Diplomacia e Relações Internacionais
O Brasil recua (2): diploma de jornalista e reserva de mercado
Trata-se, indiscutivelmente, de uma das medidas mais idiotas, imbecis, energúmenas, corporativas, indecentes e regressistas que se poderia esperar. Outras virão, sem dúvida, mas esta é uma das mais nefastas para o jornalismo e a inteligência nacional.Paulo Roberto de Almeida A volta do diploma de jornalista
Editorial O Estado de S.Paulo, 11 de agosto de 2012
Dois anos depois de o Supremo Tribunal Federal (STF) ter revogado a obrigatoriedade de diploma de nível superior para o exercício do jornalismo, sentenciando que a exigência era um "atentado contra a liberdade de expressão e o direito à informação", o Senado aprovou, em segundo turno, Proposta de Emenda Constitucional (PEC) que restabelece essa exigência. A iniciativa foi apoiada por várias entidades sindicais, das quais a mais conhecida é a Federação Nacional dos Jornalistas (Fenaj) - a mesma que propôs, há quase dez anos, a criação de um Conselho Federal de Jornalismo para "fiscalizar" a profissão.
Ao justificar a decisão do Senado, o senador Antonio Carlos Valadares (PSB-SE) alegou que a finalidade da PEC é enquadrar as empresas de comunicação, impedindo-as de contratar profissionais não diplomados em jornalismo por baixos salários. "É preconceito colocar uma profissão à margem da lei", disse ele. "A obrigatoriedade do diploma é a garantia de que o jornalista deve assumir responsabilidade profissional naquilo que é específico do jornalismo. Assim como o que é específico da medicina tem de ser realizado por um médico", afirmou o senador Wellington Dias (PT-PI).
A PEC, que já havia sido aprovada em primeiro turno no final de 2011, será submetida à Câmara dos Deputados - e, para acelerar a votação, seus defensores pretendem recorrer a dois expedientes. Um deles é converter a PEC em substitutivo de um projeto semelhante que já passou por todas as comissões técnicas e está pronto para ser levado a plenário. O outro expediente é pedir que a PEC seja analisada por uma comissão especial, dispensando seu exame pelas Comissões de Constituição e Justiça e de Comunicação Social.

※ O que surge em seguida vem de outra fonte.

(* ===== verification/SimDrain.v ===== *)
(** * The simulated switch drains

    The test programs of the simulator send all their transactions through one
    port.  Seen from there the switch of SimSwitch is a lane: a queue of new
    packets, a queue of packets that come around, the pipeline, and the packets
    that are done.  [lane_cycle] is what [run_cycle] does to it.  Every
    packet gets through: a number that bounds the cycles still needed
    goes down with every turn. *)
From stdpp Require Import base tactics list numbers gmap.
From Stdlib Require Import ZArith Lia.
From S2P Require Import Prelude SimLayout SimSwitch SimSerial SimRun.

#[local] Open Scope Z_scope.

(** ** The lane *)

(** New packets ([l_p] is in the parser), packets that come around (the first is
    in the parser), the pipeline, the packets that are done, the holder. *)
Record lane := MkLane {
  l_q : list sw_txn_t;
  l_p : option sw_txn_t;
  l_r : list sw_txn_t;
  l_pipe : list (option sw_txn_t);
  l_out : list (bool * sw_txn_t);
  l_h : option Z;
}.

(** The packet at the end of the pipeline: it comes around or is done. *)
Definition leave_txn (t0 : sw_txn_t) : list sw_txn_t * list (bool * sw_txn_t) :=
  let t := if valid t0 then set_pass_ct (S (pass_ct t0)) t0 else t0 in
  if bool_decide (length (passes t) = pass_ct t) then ([], [(true, t)])
  else if bool_decide (pass_ct t = 0%nat) && (MAX_FAIL_CT <=? fail_ct t) && (locks_undo t =? 0) then ([], [(false, t)])
  else ([set_valid true t], []).

Definition lane_leave (a : lane) : list sw_txn_t * list (bool * sw_txn_t) :=
  match last (l_pipe a) with Some (Some t0) => leave_txn t0 | _ => ([], []) end.

(** The packet that enters, and the queues without it. *)
Definition lane_pick (a : lane) : option sw_txn_t * (list sw_txn_t * option sw_txn_t * list sw_txn_t) :=
  match l_r a, l_p a with
  | x :: r, Some y => (Some x, (l_q a, Some y, r))
  | x :: r, None => (Some x, (tail (l_q a), head (l_q a), r))
  | [], o => (o, (tail (l_q a), head (l_q a), []))
  end.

Como a vida política do País será dominada pela campanha eleitoral municipal, os defensores da PEC acham que será possível aprová-la sem maiores resistências políticas ainda neste semestre. Se tiverem sucesso, a profissão de jornalista passará a constar da Constituição, o que é um absurdo, pois a Carta Magna deve cuidar de liberdades públicas e direitos fundamentais - e não garantir prerrogativas corporativas que, no passado, eram concedidas por decreto.
Foi justamente o que ocorreu com o jornalismo. Para atenuar a oposição do movimento estudantil, em 1969 a ditadura militar expandiu o ensino superior criando cursos que não exigiam grandes investimentos em laboratórios, bibliotecas e docentes qualificados, como comunicação social, psicologia e sociologia. E, para assegurar emprego para os formandos desses cursos, baixou um decreto impondo a exigência de diploma, para efeitos de obtenção de registro profissional.
Além de demagógica, essa exigência era tão absurda, do ponto de vista legal, que em 2009 o Supremo a considerou inconstitucional. Nesse julgamento, a Corte lembrou que, na hierarquia legal, a regulamentação das principais profissões - como engenharia, medicina e agronomia, por exemplo - é feita por lei ordinária. "O Senado quer colocar, pela janela, uma norma da ditadura que o STF expulsou pela porta. A PEC é uma aberração. Serve apenas para atender os donos de faculdades de jornalismo ruins, arapucas que não ensinam nada e vendem a ilusão de um futuro profissional, e para acolher as pretensões políticas das lideranças sindicais dos jornalistas, as mesmas que querem instituir o controle social da mídia", disse o senador Aloysio Nunes (PSDB-SP) - o único a discursar contra a proposta defendida pela Fenaj.
Nos países desenvolvidos, o jornalismo é exercido por quem se formou em qualquer área do conhecimento, não havendo necessidade de diploma específico. Para o pessoal da Fenaj, os cursos de jornalismo garantem "formação crítica" "credibilidade da informação" e "disciplinamento ético". Na realidade, essas qualificações podem ser supridas por qualquer curso universitário bem-feito, ou mesmo pelo esforço de um autodidata. Converter em norma constitucional a obrigatoriedade do diploma de jornalismo só atende a interesses ideológicos e corporativos. Também reforça a triste tradição cartorial que prevalece no País.